The Mexican government’s adoption of a national security focus regarding immigration policy is no coincidence. Parallel to bilateral diplomatic negotiations on comprehensive immigration reform during the summer of 2001, Mexico began the implementation of Plan Sur, a program essentially aimed at appeasing the United States by replicating policies that would help reduce the flow of migrants from Central and South America. We’ll never know if these policies would have continued had reforms passed that year. But, we do know that 9/11 sparked an unprecedented intensification of border control initiatives in the United States, as well as a public debate notable for its anti-immigrant and xenophobic discourse. Following the sneeze to cold scenario, the situation for migrants in transit through Mexico became disproportionately worse.

Widespread impunity for abuses against migrants in combination with the tacit complicity of Mexican immigration authorities led the Salvadoran media to describe the situation for Central American migrants in Mexico as a “humanitarian crisis.” With legal migration options available only to a privileged minority, Central Americans facing continued poverty and growing insecurity in their home countries have chosen to continue migrating despite the dangers. Even migrants who were kidnapped and extorted at the hands of organized crime and corrupt authorities on their first trip are willing to set out again, to navigate as many times as necessary the manifestations of national security policies in order to make it north.

The short-sighted national security focus of U.S. immigration policy after 9/11 is also indirectly responsible for and complicit with these atrocities.

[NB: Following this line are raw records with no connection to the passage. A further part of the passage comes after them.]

(** ** Scalar attributes, class by class *)

Record datetime := {
  year : Z; month : Z; day : Z; hour : Z; minute : Z; second : Z
}.

(** The attributes a constructor binds to a fresh collection, and the
    attributes a class defines for all its instances. *)
Abbreviation attr_list := (list (string * value)).

Module BaseHasUsers.
Definition init : attr_list := [("users", ScList [])].
End BaseHasUsers.

Module Tag.
Record t := { tags_id : Z; name : string }.
Definition init : attr_list := BaseHasUsers.init ++ [("questions", ScList [])].
End Tag.

Module Group.
Record t := { groups_id : string; group_type : string }.
Definition init : attr_list := BaseHasUsers.init.
End Group.

Module School.
Record t := { school_id : Z }.
Definition init : attr_list := BaseHasUsers.init.
End School.

Module BasePerson.
Record t := {
  user_id : string;
  location : option string;
  data_joined : datetime
}.
Definition init : attr_list :=
  [("tags", ScList []); ("groups", ScList []); ("schools", ScList []);
   ("questions", ScList []); ("answers", ScList [])].
End BasePerson.

Module Student.
Record t := { base : BasePerson.t }.
Definition new (students_id : string) (location : option string)
    (date_joined : datetime) : t :=
  {| base := BasePerson.Build_t students_id location date_joined |}.
(** The property [students_id]. *)
Definition students_id (s : t) : string := BasePerson.user_id (base s).
Definition init : attr_list := BasePerson.init.
End Student.

Module Professional.
Record t := {
  base : BasePerson.t;
  professionals_id : string;
  industry : option string;
  headline : option string
}.
Definition new (professionals_id : string) (location industry headline : option string)
    (date_joined : datetime) : t :=
  {| base := BasePerson.Build_t professionals_id location date_joined;
     professionals_id := professionals_id;
     industry := industry;
     headline := headline |}.
Definition init : attr_list := BasePerson.init ++ [("emails", ScList [])].
End Professional.

Module Question.
Record t := {
  questions_id : string;
  author_id : string;
  date_added : datetime;
  title : string;
  body : string
}.
Definition init : attr_list :=
  [("tags", ScList []); ("emails", ScList []); ("answers", ScList [])].
(** [author = None  # Changed in instances when linked] *)
Definition class_attrs : attr_list := [("author", PyNone)].
End Question.

Module Answer.
Record t := {
  answers_id : string;
  author_id : string;
  question_id : string;
  date_added : datetime;
  body : string
}.
Definition init : attr_list := [].
Definition class_attrs : attr_list := [("author", PyNone); ("question", PyNone)].
End Answer.

Module Email.
Record t := {
  emails_id : string;
  recipient_id : string;
  date_sent : datetime;
  frequency_level : string
}.
Definition init : attr_list := [("questions", ScList [])].
Definition class_attrs : attr_list := [("recipient", PyNone)].
End Email.

Definition init_attrs (k : kind) : attr_list :=
  match k with
  | KTag => Tag.init
  | KGroup => Group.init
  | KSchool => School.init
  | KStudent => Student.init
  | KProfessional => Professional.init
  | KQuestion => Question.init
  | KAnswer => Answer.init
  | KEmail => Email.init
  end.

Definition class_attrs (k : kind) : attr_list :=
  match k with
  | KQuestion => Question.class_attrs
  | KAnswer => Answer.class_attrs
  | KEmail => Email.class_attrs
  | _ => []
  end.

Fixpoint assoc (a : string) (l : attr_list) : option value :=
  match l with
  | [] => None
  | (b, v) :: l' => if decide (a = b) then Some v else assoc a l'
  end.

(** ** The graph and the heap it lives in *)

Record CareerVillage := {
  directory_path : string;
  tags : list Tag.t;
  groups : list Group.t;
  students : list Student.t;
  professionals : list Professional.t;
  questions : list Question.t;
  answers : list Answer.t;
  emails : list Email.t;
  linked : bool;
  (** [self.schools], an attribute only [link] binds *)
  schools : option (list ref);
  (** the [School] objects allocated so far, in allocation order *)
  school_heap : list School.t;
  (** the instance attributes holding relationships *)
  attrs : gmap (ref * string) value
}.

Definition set_linked (b : bool) (s : CareerVillage) : CareerVillage :=
  {| directory_path := directory_path s; tags := tags s; groups := groups s;
     students := students s; professionals := professionals s;
     questions := questions s; answers := answers s; emails := emails s;
     linked := b; schools := schools s; school_heap := school_heap s;
     attrs := attrs s |}.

Our increased militarization of the border creates only a false sense of security at home, with very real security implications for those outside our borders. If anything, 9/11 should have taught us to take seriously the impacts – unintended or not – of our policies abroad. The externalization of human rights abuses does not make them any less our responsibility.

It is time to separate our need to secure our borders from terrorist attacks from the political debate about undocumented immigrants and their role in U.S. society. It is time to recognize that putting a national security lens on immigration policy will always obscure the fact that human beings are willing to risk everything – including their own lives – for the sake of providing for their loved ones. The real lesson from 9/11 should be that vulnerability, exclusion and marginalization are a recipe for disaster. Rather than infect the rest of the region with failed policies, it is time to take off our blinders, infuse an essential degree of humanity into our reforms and create an immigration system that is healthy for all sides of the border.